Several years ago my health had taken a serious turn for the worse again and I started thinking about the way in which I would die. The most likely scenario was that I would be in a hospital bed, hooked up to a lot of tubes. And I decided this was not what I wanted.

Alice and I had already spoken about my desire to donate my lungs after I died. At my next appointment I had a question for her. If my tissue was frozen, would it still be viable? I then explained to her that in order to take back some control, I had come up with an exit plan. Simply, that I would walk out into the woods (it was winter) and lie down in the snow until I had frozen to death. I went on to say that I had given this a lot of thought. As the daughter of someone who had committed suicide (my first stepfather flew his plane into a cliff on his sixty-fifth birthday) I knew how devastating it was to have to deal not just with a suicide, but with one in which your loved one’s body is disfigured. That I felt my family would understand suicide under these circumstances (as a way to avoid suffering and a loss of control). That I had done some research and although I would be blue (and crystalized, kind of cool), it would not be like dealing with a gunshot wound or some other violent form of death. But I needed to know if frozen lungs would be ok.

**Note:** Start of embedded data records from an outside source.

Lemma predict_located_cut_off up game_id mb game g sent p :
  fst (fst (predict_located (Spec.cut_off up) game_id mb game g sent)) = Ok (Prediction p) ->
  pr_key_players p = None.
Proof.
  unfold predict_located. intros H.
  pure_step H. pure_step H. pure_step H.
  match type of H with
  | context [match ?o with Some _ => _ | None => _ end] => destruct o; [|discriminate H]
  end.
  pure_step H. pure_step H.
  match type of H with
  | context [let '(_, _) := ?v in _] => destruct v as [w c]
  end.
  pure_step H. pure_step H.
  erewrite (bind_ret_fst _ _ []) in H.
  - injection H as <-. reflexivity.
  - apply try_Ok_fst.
    match goal with |- context [if ?b then _ else _] => destruct b end;
      [apply get_key_players_for_team_cut_off|reflexivity].
Qed.

Lemma predict_game_cut_off up game_id g sent p :
  fst (fst (predict_game (Spec.cut_off up) game_id g sent)) = Ok (Prediction p) ->
  pr_key_players p = None.
Proof.
  unfold predict_game. rewrite bind_read. intros H.
  unfold bind at 1 in H.
  destruct (model_bundle g) as [b|]; [|discriminate H].
  unfold ret at 1 in H. unfold bind at 1 in H.
  destruct (locate_game (Spec.cut_off up) game_id g sent) as [[[o|e] g1] s1];
    [|discriminate H].
  destruct (found o) as [game|]; [|discriminate H].
  exact (predict_located_cut_off _ _ _ _ _ _ _ H).
Qed.

Lemma predict_by_teams_cut_off up home away g sent p :
  fst (fst (predict_by_teams (Spec.cut_off up) home away g sent)) = Ok (Prediction p) ->
  pr_key_players p = None.
Proof.
  unfold predict_by_teams. rewrite bind_read. intros H.
  unfold bind at 1 in H.
  destruct (model_bundle g) as [b|]; [|discriminate H].
  unfold ret at 1 in H.
  pure_step H.
  match type of H with
  | context [match ?o with Some _ => _ | None => _ end] => destruct o; [|discriminate H]
  end.
  pure_step H. pure_step H.
  match type of H with
  | context [let '(_, _) := ?v in _] => destruct v as [w c]
  end.
  erewrite (bind_ret_fst _ _ []) in H.
  - injection H as <-. reflexivity.
  - apply try_Ok_fst.
    destruct (get_balldontlie_team_id w) as [tid|]; [|reflexivity].
    destruct (tid =? 0); [reflexivity|apply get_key_players_for_team_cut_off].
Qed.

(** Handlers of the shape [try: x = await helper; if x: return ... except:
    pass] followed by a fallback: when the helper fails or yields nothing
    usable, the answer is the fallback's. *)
Lemma fallback_fst {A B C} (io : IO A) (k : A -> M (option B))
    (rest : option B -> M C) g sent :
  match fst (io sent) with
  | Ok a => forall g s, k a g s = (Ok None, g, s)
  | Raise _ => True
  end ->
  fst (fst (bind (try_except (bind (await io) k) (fun _ => ret None)) rest g sent))
  = fst (fst (rest None g (snd (io sent)))).
Proof.
  intros H. unfold bind, try_except, await, ret.
  destruct (io sent) as [[a|e] s1]; simpl in *; [rewrite H|]; reflexivity.
Qed.

Lemma handle_outage up ep g sent :
  Spec.outage_answer up ep g (fst (fst (handle (Spec.cut_off up) ep g sent))).
Proof.
  destruct ep; simpl; trivial.
  - (* GET /games *)
    unfold get_games. rewrite fallback_fst.
    + rewrite bind_read. destruct (nonempty (cached_games g)); reflexivity.
    + rewrite fetch_upcoming_games_cut_off.
      destruct (date_plus (now up) days); simpl; [reflexivity|exact I].
  - (* GET /games/today *)
    unfold get_today_games, fetch_today_games.
    apply (guarded_Ok _ (fun games => Json (PDict [("count", len games);
                                                   ("games", list_of_dicts games)])) _ []).
    rewrite fetch_upcoming_games_cut_off, date_plus_now_0. reflexivity.
  - (* GET /games/past *)
    unfold get_past_games.
    destruct (date_plus (now up) (- days)) eqn:E1; simpl;
      [destruct (date_plus (now up) (- 1)) eqn:E2|].
    + apply (guarded_Ok _ (fun games => Json (PDict [("count", len games);
                                                     ("days_back", PInt days);
                                                     ("games", list_of_dicts games)])) _ []).
      rewrite fetch_past_games_cut_off, E1. simpl. rewrite E2. reflexivity.
    + apply guarded_Raise. rewrite fetch_past_games_cut_off, E1. simpl. rewrite E2. eauto.
    + apply guarded_Raise. rewrite fetch_past_games_cut_off, E1. simpl. eauto.
  - (* GET /games/{id} *)
    unfold get_game, Spec.lookup_game. rewrite fallback_fst.
    + rewrite bind_read, bind_pure.
      destruct (find_game game_id (cached_games g)) as [c|e]; simpl; [|reflexivity].
      destruct (found c); [reflexivity|].
      rewrite bind_read, bind_pure.
      destruct (find_game game_id (fallback_games g)) as [s|e]; simpl; [|reflexivity].
      destruct (found s); reflexivity.
    + rewrite fetch_game_by_id_cut_off. reflexivity.
  - (* GET /games/{id}/details *)
    unfold get_game_full_details. rewrite fallback_fst; [reflexivity|].
    rewrite fetch_game_details_full_cut_off. reflexivity.
  - (* POST /predict/{id} *)
    intros p. apply predict_game_cut_off.
  - (* GET /predict/teams/{home}/{away} *)
    intros p. apply predict_by_teams_cut_off.
  - (* GET /teams *)
    unfold list_teams. rewrite fallback_fst.
    + rewrite bind_read. destruct (model_bundle g) as [b|]; [|reflexivity].
      eexists. reflexivity.
    + destruct (fetch_teams_cut_off up sent) as [e ->]. exact I.
  - (* GET /teams/{id}/roster *)
    unfold get_team_roster.
    apply (guarded_Ok _ (fun roster => Json (PDict [("team_id", PInt team_id);
                                                    ("count", len roster);
                                                    ("players", list_of_dicts roster)])) _ []).
    apply fetch_team_roster_cut_off.
  - (* GET /teams/{id}/upcoming *)
    unfold get_team_upcoming_games.
    destruct (date_plus (now up) 30) eqn:E.
    + apply (guarded_Ok _ (fun games => Json (PDict [("team_id", PInt team_id);
                                                     ("count", len games);
                                                     ("games", list_of_dicts games)])) _ []).
      rewrite fetch_team_upcoming_games_cut_off, E. reflexivity.
    + apply guarded_Raise. rewrite fetch_team_upcoming_games_cut_off, E. simpl. eauto.
  - (* GET /players *)
    apply guarded_Raise, fetch_players_cut_off.
  - (* GET /players/{id} *)
    apply guarded_Raise, fetch_player_season_averages_cut_off.
  - (* GET /games/{id}/boxscore *)
    apply guarded_Raise, fetch_box_score_cut_off.
  - (* GET /games/{id}/tickets *)
    unfold get_game_tickets, bind at 1, await.
    pose proof (fetch_game_by_id_cut_off up game_id sent) as H.
    destruct (fetch_game_by_id (Spec.cut_off up) game_id sent) as [r s1].
    simpl in H. subst r. reflexivity.
Qed.
(** * bdk-examples: the YAML document concept, the Twilio message filter and
    the OpenWeather book

    A shallow embedding of [yaml_book/book.py], [twilio_book/sms_message_filter.py],
    [twilio_book/sms_message.py], [twilio_book/twilio_book.py] and
    [openweather_book/book.py], the properties of their specification, and
    further properties of the code.

    Modelling choices, common to the whole development:
    - a Python [str] is a [string], read as its UTF-8 bytes; [str.lower] is
      the ASCII lower-casing, which is what Python computes on ASCII text;
    - a Python [dict] is an object in a heap, known by its reference, since
      the code changes dicts in place and several [YAMLConcept] nodes may
      share one; its items are an association list in insertion order,
      because the case-insensitive accessors take the first matching key
      in iteration order;
    - a [YAMLConcept] node is an object in the heap too, and the procedures
      of the book return the reference of the node they were given;
    - a Python [list] is held by value: the code builds lists and changes
      none in place;
    - an exception is an outcome [Raise e s] that carries the state at the
      time it was raised;
    - the third-party libraries (PyYAML, deepmerge, the Twilio client,
      requests, the BDK) are not part of the repository: PyYAML, the Twilio
      client and the network behind requests are parameters, deepmerge's
      [always_merger] and the BDK filter tree are modelled after their
      documented behaviour, each where it is used. *)

From Stdlib Require Import ZArith String Ascii List Bool Lia.
From Stdlib Require Floats.
From stdpp Require Import gmap strings list.

Set Warnings "-register-all,-clear-no-such-hyp".
Open Scope string_scope.

(** ** Python: outcomes of a call, and strings *)

Module Py.

(** The outcome of a call on a state [S]: a returned value, or an
    exception of type [E]; both with the state that the call leaves. *)
Inductive outcome (E S A : Type) : Type :=
| Ret (a : A) (s : S)
| Raise (e : E) (s : S).
Arguments Ret {E S A} a s.
Arguments Raise {E S A} e s.

Definition M (E S A : Type) : Type := S -> outcome E S A.

Definition ret {E S A} (a : A) : M E S A := fun s => Ret a s.

Definition raise {E S A} (e : E) : M E S A := fun s => Raise e s.

Definition bind {E S A B} (m : M E S A) (k : A -> M E S B) : M E S B :=
  fun s => match m s with
           | Ret a s' => k a s'
           | Raise e s' => Raise e s'
           end.

Definition state_of {E S A} (o : outcome E S A) : S :=
  match o with Ret _ s => s | Raise _ s => s end.

Definition returns {E S A} (o : outcome E S A) : bool :=
  match o with Ret _ _ => true | Raise _ _ => false end.

(** [str.lower()] on ASCII text. *)
Definition ascii_lower (c : ascii) : ascii :=
  let n := nat_of_ascii c in
  if (65 <=? n)%nat && (n <=? 90)%nat then ascii_of_nat (n + 32) else c.

Fixpoint lower (s : string) : string :=
  match s with
  | EmptyString => EmptyString
  | String c r => String (ascii_lower c) (lower r)
  end.

(** [x in l] for a list of strings. *)
Definition str_in (x : string) (l : list string) : bool :=
  existsb (String.eqb x) l.

(** [str.encode("utf-8")] and [bytes.decode("utf-8")]: a [str] is held as
    its UTF-8 bytes, so both only change the type. *)
Definition bytes : Type := list Byte.byte.
Definition encode (s : string) : bytes := list_byte_of_string s.
Definition decode (b : bytes) : string := string_of_list_byte b.

(** A Python [float], held as its IEEE-754 binary64 bit pattern; the code
    never computes with one. *)
Definition float : Type := Z.

End Py.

I told you Alice can just roll with things. Her response? ‘I’ll have to look into it’.

Months ago I was interviewed for an article in STAT about the ups and downs of life (and death) when you are dependent upon targeted therapies. Bob Tedeschi was the reporter for the piece and the first time he interviewed me I told him my story about walking out into the woods. Bob, like Alice, is someone who just rolls with it. I am happy to say that I did not frighten him and that we have, in fact, become friends.

Bob is a tremendous writer and he is tackling all sorts of issues pertinent to end of life. His latest article is about rapid autopsies; hence my rather weird (but not if you know me) share.

It’s not easy thinking about our personal demise and harder still to discuss it. However, my own experience has been that the things we fear the most are those which we don’t understand. Talking about death–making it my familiar–has eased much of my personal anxiety. And as for those biopsies? I don’t want my personal contribution to medical research to end with my passing. I urge each of you to take the awkwardness out of this dialogue (for both family and your oncologist) by bringing it up yourself. Consider it part of your personal legacy.